• Assignment
Retype the data that follows with no alterations, please.
Records for this exercise: Begin
(** C7. A sweep made inside the sleep window changes nothing, so a pending
    entry that is due stays pending; made outside the window it turns such
    an entry into a posted or a failed one; and a sweep that changes an
    entry is made outside the window, on a pending entry that is due.
    Through any sequence of operations an entry keeps its position and
    either stays as it is or goes from pending to posted or failed with
    its other fields kept, so that an entry that is not pending is never
    changed again. *)
Theorem status_lifecycle (self : IntelligentScheduler) (now : datetime)
    (publish : ScheduleEntry -> bool) :
  (_is_sleep_time self now = true -> process_scheduled_posts self now publish = self)
  /\ (forall i post,
        nth_error (scheduled_posts self) i = Some post ->
        status post = "pending" -> scheduled_time post <= now ->
        _is_sleep_time self now = false ->
        exists st,
          (st = "posted" \/ st = "failed")
          /\ nth_error (scheduled_posts (process_scheduled_posts self now publish)) i
             = Some (set_status post st))
  /\ (forall i post post',
        nth_error (scheduled_posts self) i = Some post ->
        nth_error (scheduled_posts (process_scheduled_posts self now publish)) i
        = Some post' ->
        post' <> post ->
        _is_sleep_time self now = false
        /\ status post = "pending" /\ scheduled_time post <= now
        /\ (post' = set_status post "posted" \/ post' = set_status post "failed"))
  /\ (forall ops i post,
        nth_error (scheduled_posts self) i = Some post ->
        exists post',
          nth_error (scheduled_posts (run_all self ops)) i = Some post'
          /\ (post' = post
              \/ (status post = "pending"
                  /\ (post' = set_status post "posted"
                      \/ post' = set_status post "failed")))
          /\ (status post <> "pending" -> post' = post)).
Proof.
  split; [|split; [|split]].
  - intros Hsleep. unfold process_scheduled_posts.
    assert (Hmap : map (process_post self now publish) (scheduled_posts self)
                   = scheduled_posts self).
    { induction (scheduled_posts self) as [|post rest IH]; [reflexivity|].
      cbn [map]. rewrite IH. f_equal.
      destruct (process_post_cases self now publish post)
        as [[H _] | (_ & _ & Hawake & _)]; [exact H | congruence]. }
    rewrite Hmap. apply set_scheduled_posts_same.
  - intros i post Hpost Hpending Hdue Hawake.
    exists (if publish post then "posted" else "failed").
    split; [destruct (publish post); [left | right]; reflexivity|].
    cbn [process_scheduled_posts set_scheduled_posts scheduled_posts].
    rewrite nth_error_map, Hpost. cbn [option_map]. f_equal.
    destruct (process_post_cases self now publish post)
      as [[_ [H | [H | H]]] | (_ & _ & _ & H)];
      [congruence | lia | congruence | exact H].
  - intros i post post' Hpost Hafter Hchanged.
    cbn [process_scheduled_posts set_scheduled_posts scheduled_posts] in Hafter.
    rewrite nth_error_map, Hpost in Hafter. cbn [option_map] in Hafter.
    injection Hafter as <-.
    destruct (process_post_cases self now publish post)
      as [[H _] | (Hpending & Hdue & Hawake & H)]; [contradiction|].
    repeat split; try assumption.
    rewrite H. destruct (publish post); [left | right]; reflexivity.
  - intros ops i post Hpost.
    destruct (run_all_evolves ops self i post Hpost) as (post' & Hpost' & Hev).
    exists post'. split; [exact Hpost'|]. split; [exact Hev|].
    intros Hother. destruct Hev as [-> | (Hpending & _)]; [reflexivity | contradiction].
Qed.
Records for this exercise: End
• Exercise response
(** C7. A sweep made inside the sleep window changes nothing, so a pending
    entry that is due stays pending; made outside the window it turns such
    an entry into a posted or a failed one; and a sweep that changes an
    entry is made outside the window, on a pending entry that is due.
    Through any sequence of operations an entry keeps its position and
    either stays as it is or goes from pending to posted or failed with
    its other fields kept, so that an entry that is not pending is never
    changed again. *)
Theorem status_lifecycle (self : IntelligentScheduler) (now : datetime)
    (publish : ScheduleEntry -> bool) :
  (_is_sleep_time self now = true -> process_scheduled_posts self now publish = self)
  /\ (forall i post,
        nth_error (scheduled_posts self) i = Some post ->
        status post = "pending" -> scheduled_time post <= now ->
        _is_sleep_time self now = false ->
        exists st,
          (st = "posted" \/ st = "failed")
          /\ nth_error (scheduled_posts (process_scheduled_posts self now publish)) i
             = Some (set_status post st))
  /\ (forall i post post',
        nth_error (scheduled_posts self) i = Some post ->
        nth_error (scheduled_posts (process_scheduled_posts self now publish)) i
        = Some post' ->
        post' <> post ->
        _is_sleep_time self now = false
        /\ status post = "pending" /\ scheduled_time post <= now
        /\ (post' = set_status post "posted" \/ post' = set_status post "failed"))
  /\ (forall ops i post,
        nth_error (scheduled_posts self) i = Some post ->
        exists post',
          nth_error (scheduled_posts (run_all self ops)) i = Some post'
          /\ (post' = post
              \/ (status post = "pending"
                  /\ (post' = set_status post "posted"
                      \/ post' = set_status post "failed")))
          /\ (status post <> "pending" -> post' = post)).
Proof.
  split; [|split; [|split]].
  - intros Hsleep. unfold process_scheduled_posts.
    assert (Hmap : map (process_post self now publish) (scheduled_posts self)
                   = scheduled_posts self).
    { induction (scheduled_posts self) as [|post rest IH]; [reflexivity|].
      cbn [map]. rewrite IH. f_equal.
      destruct (process_post_cases self now publish post)
        as [[H _] | (_ & _ & Hawake & _)]; [exact H | congruence]. }
    rewrite Hmap. apply set_scheduled_posts_same.
  - intros i post Hpost Hpending Hdue Hawake.
    exists (if publish post then "posted" else "failed").
    split; [destruct (publish post); [left | right]; reflexivity|].
    cbn [process_scheduled_posts set_scheduled_posts scheduled_posts].
    rewrite nth_error_map, Hpost. cbn [option_map]. f_equal.
    destruct (process_post_cases self now publish post)
      as [[_ [H | [H | H]]] | (_ & _ & _ & H)];
      [congruence | lia | congruence | exact H].
  - intros i post post' Hpost Hafter Hchanged.
    cbn [process_scheduled_posts set_scheduled_posts scheduled_posts] in Hafter.
    rewrite nth_error_map, Hpost in Hafter. cbn [option_map] in Hafter.
    injection Hafter as <-.
    destruct (process_post_cases self now publish post)
      as [[H _] | (Hpending & Hdue & Hawake & H)]; [contradiction|].
    repeat split; try assumption.
    rewrite H. destruct (publish post); [left | right]; reflexivity.
  - intros ops i post Hpost.
    destruct (run_all_evolves ops self i post Hpost) as (post' & Hpost' & Hev).
    exists post'. split; [exact Hpost'|]. split; [exact Hev|].
    intros Hother. destruct Hev as [-> | (Hpending & _)]; [reflexivity | contradiction].
Qed.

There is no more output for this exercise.